After the main body of the shade was assembled, with the microcorded contrast pleats and the bottom brush fringe, the header was created.   After the pleats were basted in place, the first row of welt was attached and the seam trimmed.
 The header was first glue-basted to ensure a perfect pattern match.
 Fusible buckram helped the header keep its shape.
The top row of welt was attached after the valance was stapled to the board.
The header was lined separately, more like a facing I suppose.  The back is nice and neat.
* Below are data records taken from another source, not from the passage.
(** * A shallow embedding of the Github_Plugin aggregation engine

    Sources embedded:
    - [src/src/github.py]: the [PullRequest] dataclass, [GithubError],
      [Github.get_prs], [Github.__fetch_prs], [Github.__build_pr],
      [Github.__get_pr_approves] (with the semantics of
      [multiprocessing.Process]: an exception raised in a child process is
      not re-raised in the parent, [join] returns normally);
    - [src/src/utils.py]: [pr_is_approved], [in_place_filter];
    - [src/main.py]: [GithubController.__order_filter_prs],
      [GithubController.__get_prs], [GithubController.__fetch_prs],
      [GithubController.build_pr_items], [CustomActionEvent.multiselect]
      and the event listeners. The predicate of
      [KeywordQueryEventListener.on_event] calls [re.search] with
      [re.IGNORECASE]; the [re] module is a parameter of the listener and
      of the query ([re_lib]), and one implementation of it is given for a
      fragment of its pattern syntax. *)

From Stdlib Require Import List String Ascii ZArith Bool Lia.
From Stdlib Require Import Sorting.Sorted Sorting.Permutation.
Import ListNotations.
Open Scope string_scope.
Open Scope list_scope.
Open Scope Z_scope.

(** ** Data model ([src/src/github.py]) *)

(** [created_at] is a [datetime]; it is represented by its distance to a
    fixed epoch in microseconds, the resolution of [datetime]. *)
Record PullRequest := mkPR {
  repo : string;
  title : string;
  url : string;
  is_draft : bool;
  created_by : string;
  created_at : Z;
  approves : list string
}.

Record GithubError := mkGithubError {
  err_title : string;
  err_description : string
}.

(** Python's exceptions on the paths embedded here. *)
Inductive Exc :=
| ExcGithub (e : GithubError)
| ExcRe (msg : string)
(** a [re] pattern outside the fragment of its syntax modelled below:
    the model gives no answer for it *)
| ExcOutsideModel.

Inductive result (A : Type) :=
| ROk (a : A)
| RErr (e : Exc).
Arguments ROk {A} a.
Arguments RErr {A} e.

(** ** [src/src/utils.py] *)

(** [user in pr.approves] on a list of [str]. *)
Definition str_in (s : string) (l : list string) : bool :=
  existsb (String.eqb s) l.

(** [len(pr.approves) >= 2 or user in pr.approves] *)
Definition pr_is_approved (pr : PullRequest) (user : string) : bool :=
  (2 <=? Z.of_nat (List.length (approves pr))) || str_in user (approves pr).
(** * Derived metrics of the fantasy-football dashboard

    A shallow embedding of [streamlit_visualizer.py]: the data access layer
    ([load_data]), the selection filter ([filtered_scoreboard]), the
    cumulative win percentage ([win_data]), the head-to-head win matrix
    ([win_matrix]) and the head-to-head average points ([avg_h2h]).

    Modelling conventions.
    - A pandas DataFrame of scoreboard rows is a [list ScoreRow], in row
      order.  A column is the list of that field over the rows.
    - [week] and [matchup_id] are integers, [manager_nickname] and the two
      keys are strings, [team_points] is a number.  Columns are assumed to
      hold no missing values.
    - A float64 value is the rational it denotes ([Qc]), so comparisons of
      points are those of the code.  The percentage of line 90 is written
      in exact arithmetic.  The mean of a column is computed by pandas with
      rounding that depends on its summation routine: it is a parameter
      ([group_mean] for [groupby(...).mean()], [series_mean] for
      [Series.mean()]) about which nothing is assumed.
    - A Python exception is [None] in the option monad.
    - The derived tables are pure functions of the rows they read.  The
      script itself builds them by in-place updates of DataFrame objects;
      that is modelled on a heap of objects, and the heap programs are
      proved to return the values of the pure functions. *)

From Stdlib Require Import ZArith QArith Qcanon String List Lia Permutation Sorted.
From Stdlib Require OrderedTypeEx.
From stdpp Require Import base option list numbers strings.

Local Open Scope Z_scope.

(** ** Data model *)

Record ScoreRow := mkRow {
  week : Z;
  manager_nickname : string;
  matchup_id : Z;
  team_points : Qc;
  winner_team_key : string;
  team_key : string
}.

#[global] Instance ScoreRow_eq_dec : EqDecision ScoreRow.
Proof. solve_decision. Defined.

Definition Table := list ScoreRow.

(** ** pandas primitives used by the script *)

(** [Series.isin(values)] *)
Definition isin (col : list string) (values : list string) : list bool :=
  map (fun x => existsb (String.eqb x) values) col.

(** [Series.between(left, right)], inclusive on both sides *)
Definition between (col : list Z) (left right : Z) : list bool :=
  map (fun w => (left <=? w) && (w <=? right)) col.

(** [mask1 & mask2] on boolean Series of one frame *)
Definition mask_and (m1 m2 : list bool) : list bool :=
  map (fun p => fst p && snd p) (combine m1 m2).

(** [df[mask]]: the rows whose mask entry is [True], in row order *)
Definition boolean_index {A} (df : list A) (mask : list bool) : list A :=
  map fst (List.filter snd (combine df mask)).

(** ** The selection filter (lines 52-55) *)

Definition filtered_scoreboard (scoreboard_df : Table)
    (selected_teams : list string) (week_range : Z * Z) : Table :=
  boolean_index scoreboard_df
    (mask_and (isin (map manager_nickname scoreboard_df) selected_teams)
              (between (map week scoreboard_df) (fst week_range) (snd week_range))).

(** The selection predicate of one row, as a boolean. *)
Definition selects (selected_teams : list string) (week_range : Z * Z)
    (r : ScoreRow) : bool :=
  existsb (String.eqb (manager_nickname r)) selected_teams
  && ((fst week_range <=? week r) && (week r <=? snd week_range)).

(** ** Cumulative win percentage (lines 84-94) *)

(** [DataFrame.sort_values('week')]: ascending.  pandas leaves the order of
    rows of equal week to its sorting algorithm; the model keeps their
    relative order, and the properties below use only that the result is an
    ascending rearrangement of the rows. *)
Fixpoint insert_by_week (r : ScoreRow) (l : Table) : Table :=
  match l with
  | [] => [r]
  | x :: l' => if week r <=? week x then r :: x :: l'
               else x :: insert_by_week r l'
  end.

Fixpoint sort_values_week (l : Table) : Table :=
  match l with
  | [] => []
  | r :: l' => insert_by_week r (sort_values_week l')
  end.

(** [filtered_scoreboard[filtered_scoreboard['manager_nickname'] == team]
      .sort_values('week')] *)
Definition team_data (filtered : Table) (team : string) : Table :=
  sort_values_week
    (boolean_index filtered
       (map (fun n => String.eqb n team) (map manager_nickname filtered))).

(** [(team_data['winner_team_key'] == team_data['team_key']).astype(int)] *)
Definition wins_col (td : Table) : list Z :=
  map (fun r => if String.eqb (winner_team_key r) (team_key r) then 1 else 0) td.

(** [Series.cumsum()] *)
Fixpoint cumsum_from (acc : Z) (l : list Z) : list Z :=
  match l with
  | [] => []
  | x :: l' => (acc + x) :: cumsum_from (acc + x) l'
  end.

Definition cumsum (l : list Z) : list Z := cumsum_from 0 l.

(** [range(1, len(team_data) + 1)] *)
Definition games_played_col (td : Table) : list Z :=
  map Z.of_nat (seq 1 (length td)).

(** [(cumulative_wins / games_played) * 100], element by element *)
Definition win_percentage_col (cumulative_wins games_played : list Z) : list Qc :=
  map (fun p => (Qc_of_Z (fst p) / Qc_of_Z (snd p) * Qc_of_Z 100)%Qc)
      (combine cumulative_wins games_played).

(** One row of [team_data[['week', 'manager_nickname', 'win_percentage']]]. *)
Record WinPctRow := mkWinPct {
  wp_week : Z;
  wp_manager_nickname : string;
  wp_win_percentage : Qc
}.

Definition team_win_frame (filtered : Table) (team : string) : list WinPctRow :=
  let td := team_data filtered team in
  let wins := wins_col td in
  let cumulative_wins := cumsum wins in
  let games_played := games_played_col td in
  let win_percentage := win_percentage_col cumulative_wins games_played in
  map (fun p => mkWinPct (week (fst p)) (manager_nickname (fst p)) (snd p))
      (combine td win_percentage).

(** The list [win_data] after the loop over [selected_teams]. *)
Definition win_data (filtered : Table) (selected_teams : list string)
    : list (list WinPctRow) :=
  map (team_win_frame filtered) selected_teams.

(** [pd.concat(win_data)], guarded by [if win_data:]. *)
Definition win_df (filtered : Table) (selected_teams : list string)
    : option (list WinPctRow) :=
  match win_data filtered selected_teams with
  | [] => None
  | frames => Some (concat frames)
  end.

(** ** Head-to-head win matrix (lines 194-214) *)

(** A DataFrame of integers with row labels [index] and column labels
    [columns]; [cells] holds one list per row. *)
Record WinFrame := mkWinFrame {
  index : list string;
  columns : list string;
  cells : list (list Z)
}.

#[global] Instance WinFrame_eq_dec : EqDecision WinFrame.
Proof. solve_decision. Defined.

(** [pd.DataFrame(index=idx, columns=cols, data=v)] *)
Definition new_frame (idx cols : list string) (v : Z) : WinFrame :=
  mkWinFrame idx cols (repeat (repeat v (length cols)) (length idx)).

(** [x in selected_teams] *)
Definition in_list (x : string) (l : list string) : bool :=
  existsb (String.eqb x) l.

(** [frame.loc[r, c] += d].  A label that is absent raises [KeyError]; the
    cells addressed by the two labels are incremented. *)
Definition loc_add (m : WinFrame) (r c : string) (d : Z) : option WinFrame :=
  if in_list r (index m) && in_list c (columns m) then
    Some (mkWinFrame (index m) (columns m)
            (map (fun p =>
                    if String.eqb (fst p) r then
                      map (fun q => if String.eqb (fst q) c then snd q + d else snd q)
                          (combine (columns m) (snd p))
                    else snd p)
                 (combine (index m) (cells m))))
  else None.

(** [matchups[(matchups['week'] == row['week']) &
              (matchups['matchup_id'] == row['matchup_id'])]] *)
Definition week_matchups (matchups : Table) (row : ScoreRow) : Table :=
  boolean_index matchups
    (mask_and (map (fun w => w =? week row) (map week matchups))
              (map (fun i => i =? matchup_id row) (map matchup_id matchups))).

(** [frame.iloc[i]]; out of range raises [IndexError]. *)
Definition iloc (t : Table) (i : nat) : option ScoreRow := nth_error t i.

(** [a > b] on points *)
Definition points_gt (a b : Qc) : bool :=
  match (a ?= b)%Qc with Gt => true | _ => false end.

(** Lines 208-209. *)
Definition winner_of (team1 team2 : ScoreRow) : string :=
  if points_gt (team_points team1) (team_points team2)
  then manager_nickname team1 else manager_nickname team2.

Definition loser_of (team1 team2 : ScoreRow) : string :=
  if String.eqb (winner_of team1 team2) (manager_nickname team1)
  then manager_nickname team2 else manager_nickname team1.

(** The body of the loop of lines 197-211 for one row. *)
Definition win_matrix_body (matchups : Table) (selected_teams : list string)
    (win_matrix : WinFrame) (row : ScoreRow) : option WinFrame :=
  let wm := week_matchups matchups row in
  if (length wm =? 2)%nat then
    team1 ← iloc wm 0;
    team2 ← iloc wm 1;
    if in_list (manager_nickname team1) selected_teams
       && in_list (manager_nickname team2) selected_teams
    then loc_add win_matrix (winner_of team1 team2) (loser_of team1 team2) 1
    else Some win_matrix
  else Some win_matrix.

(** [for _, row in rows: body], stopping at the first exception. *)
Fixpoint for_rows {S} (body : S → ScoreRow → option S) (rows : Table) (s : S)
    : option S :=
  match rows with
  | [] => Some s
  | row :: rest => s' ← body s row; for_rows body rest s'
  end.

(** Lines 194-214: [matchups] is the filtered scoreboard; [astype(int)] is
    the identity on integer cells. *)
Definition win_matrix (matchups : Table) (selected_teams : list string)
    : option WinFrame :=
  for_rows (win_matrix_body matchups selected_teams) matchups
           (new_frame selected_teams selected_teams 0).

(** Sum over all cells. *)
Definition sum_Z (l : list Z) : Z := fold_right Z.add 0 l.
Definition cells_sum (m : WinFrame) : Z := sum_Z (map sum_Z (cells m)).

(** The cell in row [i] and column [j], by position. *)
Definition cell (m : WinFrame) (i j : nat) : option Z :=
  row ← nth_error (cells m) i; nth_error row j.

(** The first cell labelled [(r, c)]: [frame.loc[r, c]] for unique labels. *)
Fixpoint position (x : string) (l : list string) : option nat :=
  match l with
  | [] => None
  | y :: l' => if String.eqb y x then Some O else S <$> position x l'
  end.

Definition loc (m : WinFrame) (r c : string) : option Z :=
  i ← position r (index m); j ← position c (columns m); cell m i j.

(** ** Head-to-head average points (lines 229-255) *)

Record H2HRecord := mkH2H {
  team : string;
  opponent : string;
  points : Qc
}.
(** * Raw key-range backup coordinator (pkg/raw/full.go)

    A shallow embedding of the backup client: the response classifier
    [onBackupResponse], the leader resolver [findRegionLeader], the
    per-range worker action [handleFineGrained], the fine-grained retry
    loop [fineGrainedBackup] with its goroutines and channels, and the
    entry point [BackupRange].

    Calls that leave the package (placement driver, storage nodes, lock
    resolver, file system, encoders) are fields of a record [External]
    acting on an abstract [World]; every call is also appended to a trace
    of [Event]s, newest first, so that "was called", "was called with" and
    "was never reached" are statements about the trace. *)

From Stdlib Require Import ZArith List Bool String Lia.
From Stdlib.Strings Require Import Byte.
Import ListNotations.
Open Scope Z_scope.

Set Implicit Arguments.

(** ** Wire types (kvproto: backup, kvrpcpb, errorpb, metapb) *)

Definition Key := list byte.

Record File := { Name : string; Sha256 : list byte }.

Record LockInfo := {
  PrimaryLock : Key;
  LockVersion : Z;
  LockKey : Key;
  LockTtl : Z
}.

(** kvrpcpb.KeyError: [Locked] is the only member the client inspects. *)
Record KeyError := {
  Locked : option LockInfo;
  Retryable : string;
  Abort : string
}.

(** errorpb.Error: every member is a pointer in Go; the client only tests
    them against nil, so each is kept as "is set". *)
Record RegionError := {
  Message : string;
  NotLeader : bool;
  RegionNotFound : bool;
  KeyNotInRegion : bool;
  EpochNotMatch : bool;
  ServerIsBusy : bool;
  StaleCommand : bool;
  StoreNotMatch : bool;
  RaftEntryTooLarge : bool
}.

Record ClusterIDError := { Current : Z; Request : Z }.

(** The oneof [Detail] of backup.Error. *)
Inductive ErrorDetail :=
| Error_ClusterIdError (ClusterIdError : ClusterIDError)
| Error_KvError (KvError : KeyError)
| Error_RegionError (RegionErr : RegionError).

Record BackupError := { Msg : string; Detail : option ErrorDetail }.

Record BackupResponse := {
  Error : option BackupError;
  resp_StartKey : Key;
  resp_EndKey : Key;
  resp_Files : list File
}.

Record BackupRequest := {
  ClusterId : Z;
  req_StartKey : Key;
  req_EndKey : Key;
  StartVersion : Z;
  EndVersion : Z;
  req_Path : string
}.

Record BackupMeta := { meta_Files : list File; meta_Path : string }.

Record Peer := { peer_Id : Z; StoreId : Z }.
Record Region := { region_Id : Z; region_StartKey : Key; region_EndKey : Key }.
Record Store := { store_Id : Z; Address : string }.

Record Timestamp := { Physical : Z; Logical : Z }.

(** Range (pkg/raw): a sub-range and the files produced for it. *)
Record Range := { StartKey : Key; EndKey : Key; Files : list File }.

(** tikv.Lock and tikv.NewLock. *)
Record Lock := { lock_Key : Key; Primary : Key; TxnID : Z; TTL : Z }.
(** * SpecForge: the live mock registration subsystem of [main.py]

    A shallow embedding of the server side of [main.py]: the key generator
    [generate_api_key], the guard [verify_live_api_key], the endpoint
    [generate_api] with the closure factory [create_mock_handler], the
    download endpoint [download_api], and the form check of the page's
    [generateAPI] script.

    Python objects that can be shared live on an explicit heap: the
    envelope dict, the [example_data] dict and the handler functions are
    reached through references, and a handler closure keeps the reference it
    was created with.  The one dict bound to the global [MOCK_CONFIG] is a
    component of the process state.

    What the program leaves to its surroundings is an argument: the outcome
    of [random.choices], whether the file system lets a file be written,
    and how FastAPI compiles a route path that has [{] parameters.  A call
    that raises is a call without a result; the state it leaves is the
    state at the moment of the exception.

    Text is a [string] of the Standard Library, a sequence of bytes.  For
    ASCII text [lower], [upper] and slicing are Python's; for other text
    Python works on code points, and the properties that depend on it are
    stated for ASCII names. *)

From Stdlib Require Import Ascii String List Bool Arith Lia.
From stdpp Require Import base option list strings gmap fin_maps.

Local Open Scope string_scope.

(** ** Built-in string operations used by the source *)

Module PyStr.
Lemma fetch_guilds_order_witness :
  guilds (fst (fetch_guilds (make_env [] (Ok [mkGuild 9 "b"; mkGuild 3 "a"]) (Ok []) (Ok PNone))
                 sample_user)) = [mkGuild 9 "b"; mkGuild 3 "a"].
Proof.
  apply (fetch_guilds_order (make_env [] (Ok [mkGuild 9 "b"; mkGuild 3 "a"]) (Ok []) (Ok PNone))
           sample_user [mkGuild 9 "b"; mkGuild 3 "a"] eq_refl).
  repeat constructor; simpl; intuition discriminate.
Defined.

Lemma zlookup_setitem {V} (k k' : Z) (v : V) (d : list (Z * V)) :
  zlookup k (dict_setitem k' v d) = if Z.eqb k' k then Some v else zlookup k d.
Proof.
  induction d as [|[k0 v0] r IH]; simpl.
  - rewrite Z.eqb_sym; reflexivity.
  - destruct (Z.eqb_spec k' k0) as [->|Hne]; simpl.
    + destruct (Z.eqb k0 k) eqn:E; rewrite Z.eqb_sym, E; reflexivity.
    + rewrite IH; destruct (Z.eqb_spec k' k) as [->|]; [|reflexivity].
      destruct (Z.eqb_spec k k0); [congruence|reflexivity].
Qed.

(** Looking a guild id up in the cache after [fetch_guilds()] gives the
    last fetched record with that id (a later duplicate overwrites an
    earlier one), and nothing for an id that was not fetched. *)
Theorem fetch_guilds_lookup (env : Env) (u : User) (gs : list Guild) (k : Z) :
  guild_api env = Ok gs ->
  zlookup k (_guilds (fst (fetch_guilds env u))) = last_guild_with k gs.
Proof.
  intros Hapi; unfold fetch_guilds; rewrite Hapi; simpl.
  unfold guild_dict, last_guild_with.
  replace (@None Guild) with (zlookup k (@nil (Z * Guild))) by reflexivity.
  clear Hapi; generalize (@nil (Z * Guild)).
  induction gs as [|g gs IH]; intros d; simpl; [reflexivity|].
  rewrite IH, zlookup_setitem; reflexivity.
Qed.

Lemma fetch_guilds_lookup_witness :
  zlookup 1 (_guilds (fst (fetch_guilds
     (make_env [] (Ok [mkGuild 1 "old"; mkGuild 2 "b"; mkGuild 1 "new"]) (Ok []) (Ok PNone))
     sample_user))) = Some (mkGuild 1 "new").
Proof.
  rewrite (fetch_guilds_lookup
             (make_env [] (Ok [mkGuild 1 "old"; mkGuild 2 "b"; mkGuild 1 "new"]) (Ok []) (Ok PNone))
             sample_user [mkGuild 1 "old"; mkGuild 2 "b"; mkGuild 1 "new"]);
    reflexivity.
Defined.

(** Calling [fetch_guilds()] twice against the same API answer leaves the
    same user and returns the same result as calling it once. *)
Theorem fetch_guilds_twice (env : Env) (u : User) :
  fetch_guilds env (fst (fetch_guilds env u)) = fetch_guilds env u.
Proof. unfold fetch_guilds; destruct (guild_api env); reflexivity. Qed.
Lemma X25_speed_changes_after_the_command_witness :
  writesOf (trace (snd (changeBaudRate
                          (Scenarios.scripted None [Scenarios.answers Sync 0])
                          Baud921600 Scenarios.connected)))
  = [encode (buildChangeBaudCommand 921600 115200); encode buildSyncCommand].
Proof.
  destruct (changeBaudRate
              (Scenarios.scripted None [Scenarios.answers Sync 0])
              Baud921600 Scenarios.connected) as [r s'] eqn:E.
  assert (Hr : r = Ok tt).
  { apply (f_equal fst) in E. vm_compute in E. symmetry. exact E. }
  destruct (X25_speed_changes_after_the_command
              (Scenarios.scripted None [Scenarios.answers Sync 0])
              Baud921600 Scenarios.connected r s' E) as (t & _ & _ & Hw).
  exact (Hw Hr).
Defined.

End BaudRateWitness.
(** * BotEn: session store, booking state machine and answer service

  A shallow embedding of the core of the BotEn assistant:
  - [utils/formatters.py]            ([split_long_message],
                                      [format_booking_confirmation]),
  - [utils/validators.py]            ([validate_name], [validate_email],
                                      [validate_phone], [sanitize_input]),
  - [services/conversation_manager.py] (the per-user session store),
  - [services/booking_manager.py]    (the booking state machine),
  - [services/ai_service.py]         (cache, retries and fallback),
  - [utils/keyboards.py]             (the two keyboards the text handlers
                                      attach),
  - [handlers/booking.py], [handlers/conversation.py], [bot.py]
                                     (the handlers of typed text and their
                                      router).

  Python [str] values are sequences of Unicode code points, [int]s are
  [Z], the per-user [context.user_data] dictionary is a [gmap] from key
  names to dynamically typed values, and the response cache, whose
  insertion order is observable through [sorted], is an association
  list kept in insertion order. *)

From stdpp Require Import gmap strings list sorting.
From Stdlib Require Import ZArith Ascii.
(** The DPI modifier is [0.85] when the quotient is at most that, [1.15]
    when the quotient is at least that, and the quotient otherwise. *)
Lemma getDpiModifier_by_ratio (d : number) :
  is_nan d = false ->
  (getDpiModifier d = n0_85 /\ SFleb (div n420 d) n0_85 = true) \/
  (getDpiModifier d = n1_15 /\ SFleb n1_15 (div n420 d) = true) \/
  (getDpiModifier d = div n420 d /\
   SFcompare n0_85 (div n420 d) = Some Lt /\
   SFcompare n1_15 (div n420 d) = Some Gt).
Proof.
  intros Hd. unfold getDpiModifier. cbv zeta.
  pose proof (div_not_nan n420 d I Hd) as Hr.
  set (r := div n420 d) in *.
  unfold Math_min.
  destruct (SFcompare n1_15 r) as [[ | | ] | ] eqn:C1.
  - right; left. split; [reflexivity | ]. unfold SFleb. rewrite C1. reflexivity.
  - right; left. split; [reflexivity | ]. unfold SFleb. rewrite C1. reflexivity.
  - unfold Math_max.
    destruct (SFcompare n0_85 r) as [[ | | ] | ] eqn:C2.
    + left. split; [reflexivity | ]. unfold SFleb.
      rewrite (SFcompare_antisym _ _ _ C2). reflexivity.
    + right; right. auto.
    + left. split; [reflexivity | ]. unfold SFleb.
      rewrite (SFcompare_antisym _ _ _ C2). reflexivity.
    + destruct r; discriminate.
  - destruct r; discriminate.
Qed.

Lemma SFleb_of_compare_Lt (x y : number) :
  SFcompare x y = Some Lt -> SFleb x y = true.
Proof. unfold SFleb. intros ->. reflexivity. Qed.

Lemma SFleb_of_compare_Gt (x y : number) :
  SFcompare x y = Some Gt -> SFleb y x = true.
Proof. unfold SFleb. intros H. rewrite (SFcompare_antisym _ _ _ H). reflexivity. Qed.

Lemma SFleb_compare_Gt (x y : number) :
  SFleb x y = true -> SFcompare x y = Some Gt -> False.
Proof. unfold SFleb. intros H C. rewrite C in H. discriminate H. Qed.

Lemma SFleb_compare_Lt (x y : number) :
  SFleb x y = true -> SFcompare y x = Some Lt -> False.
Proof.
  intros H C. apply (SFleb_compare_Gt x y H).
  apply (SFcompare_antisym _ _ _ C).
Qed.

Lemma getDpiModifier_bounds (d : number) :
  is_nan d = false ->
  SFleb n0_85 (getDpiModifier d) = true /\ SFleb (getDpiModifier d) n1_15 = true.
Proof.
  intros Hd.
  destruct (getDpiModifier_by_ratio d Hd)
    as [(-> & _) | [(-> & _) | (-> & C1 & C2)]].
  - split; reflexivity.
  - split; reflexivity.
  - split; [apply SFleb_of_compare_Lt | apply SFleb_of_compare_Gt]; assumption.
Qed.

Lemma getDpiModifier_antitone (d1 d2 : number) :
  wf_number d1 -> wf_number d2 -> gt d1 n0 = true -> le d1 d2 = true ->
  SFleb (getDpiModifier d2) (getDpiModifier d1) = true.
Proof.
  intros V1 V2 H1 H.
  pose proof (div_n420_antitone_wf d1 d2 V1 V2 H1 H) as R.
  pose proof (le_above_zero d1 d2 H1 H) as H2.
  pose proof (truthy_not_nan _ (gt_zero_truthy d1 H1)) as Na1.
  pose proof (truthy_not_nan _ (gt_zero_truthy d2 H2)) as Na2.
  destruct (getDpiModifier_bounds d1 Na1) as [L1 U1].
  destruct (getDpiModifier_bounds d2 Na2) as [L2 U2].
  destruct (getDpiModifier_by_ratio d2 Na2)
    as [(E2 & B2) | [(E2 & B2) | (E2 & C2 & C2')]].
  - rewrite E2. exact L1.
  - destruct (getDpiModifier_by_ratio d1 Na1)
      as [(E1 & B1) | [(E1 & B1) | (E1 & C1 & C1')]].
    + pose proof (SFleb_trans _ _ _ B2 (SFleb_trans _ _ _ R B1)) as F.
      discriminate F.
    + rewrite E1. exact U2.
    + exfalso. apply (SFleb_compare_Gt _ _ (SFleb_trans _ _ _ B2 R) C1').
  - destruct (getDpiModifier_by_ratio d1 Na1)
      as [(E1 & B1) | [(E1 & B1) | (E1 & C1 & C1')]].
    + exfalso. apply (SFleb_compare_Lt _ _ (SFleb_trans _ _ _ R B1) C2).
    + rewrite E1. exact U2.
    + rewrite E1, E2. exact R.
Qed.
(** * Session summariser: the transcript analyser of [summarize_session.py]

    A shallow embedding of [.cursor/scripts/summarize_session.py]: the
    Python string operations it relies on, the backtracking regular
    expressions of [re.findall], the error/resolution correlator, the
    context source resolver and the report renderer with its three output
    surfaces.

    Text is UTF-8, held in a [string] byte by byte: a code point beyond
    ASCII is its two to four bytes, all above 127, so substring tests,
    splitting at newlines and the character classes of the patterns read
    the same on bytes as on code points.  Case folding is exact where it
    can touch an ASCII letter: on ASCII, and on the four code points
    beyond ASCII that [str.lower] or [re.I] tie to the letters i, k and s. *)

From Stdlib Require Import String Ascii List Bool Arith Lia DecimalString.
Import ListNotations.
Open Scope string_scope.

(** ** Python strings *)

Module PyStr.

Definition nl : ascii := "010"%char.
Definition dot : ascii := "."%char.

(** The one-character string holding a newline. *)
Definition NL : string := String nl "".

Definition is_upper (c : ascii) : bool :=
  Nat.leb 65 (nat_of_ascii c) && Nat.leb (nat_of_ascii c) 90.

Definition is_lower (c : ascii) : bool :=
  Nat.leb 97 (nat_of_ascii c) && Nat.leb (nat_of_ascii c) 122.

Definition lower_char (c : ascii) : ascii :=
  if is_upper c then ascii_of_nat (nat_of_ascii c + 32) else c.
The big deal with these valances was mathematical.  It was important to match the pattern horizontally, across the swoop and tails; vertically, from the valance to the header; and most difficult, from one valance to the other.  The tails needed to center the same section, which at first seemed absolutely impossible.   However, in the end, after a lot of head-scratching and experimentation, I got those numbers crunched to my satisfaction.  Though there's a slight difference in the pattern on the small valance tails and the large valance tails, the eye is pretty much tricked into seeing it all the same.
I'm pretty happy with these valances! 


  1. Wonderful step by step guide to the top banding.
    Every detail is addressed.
    You knocked this shade out of the park!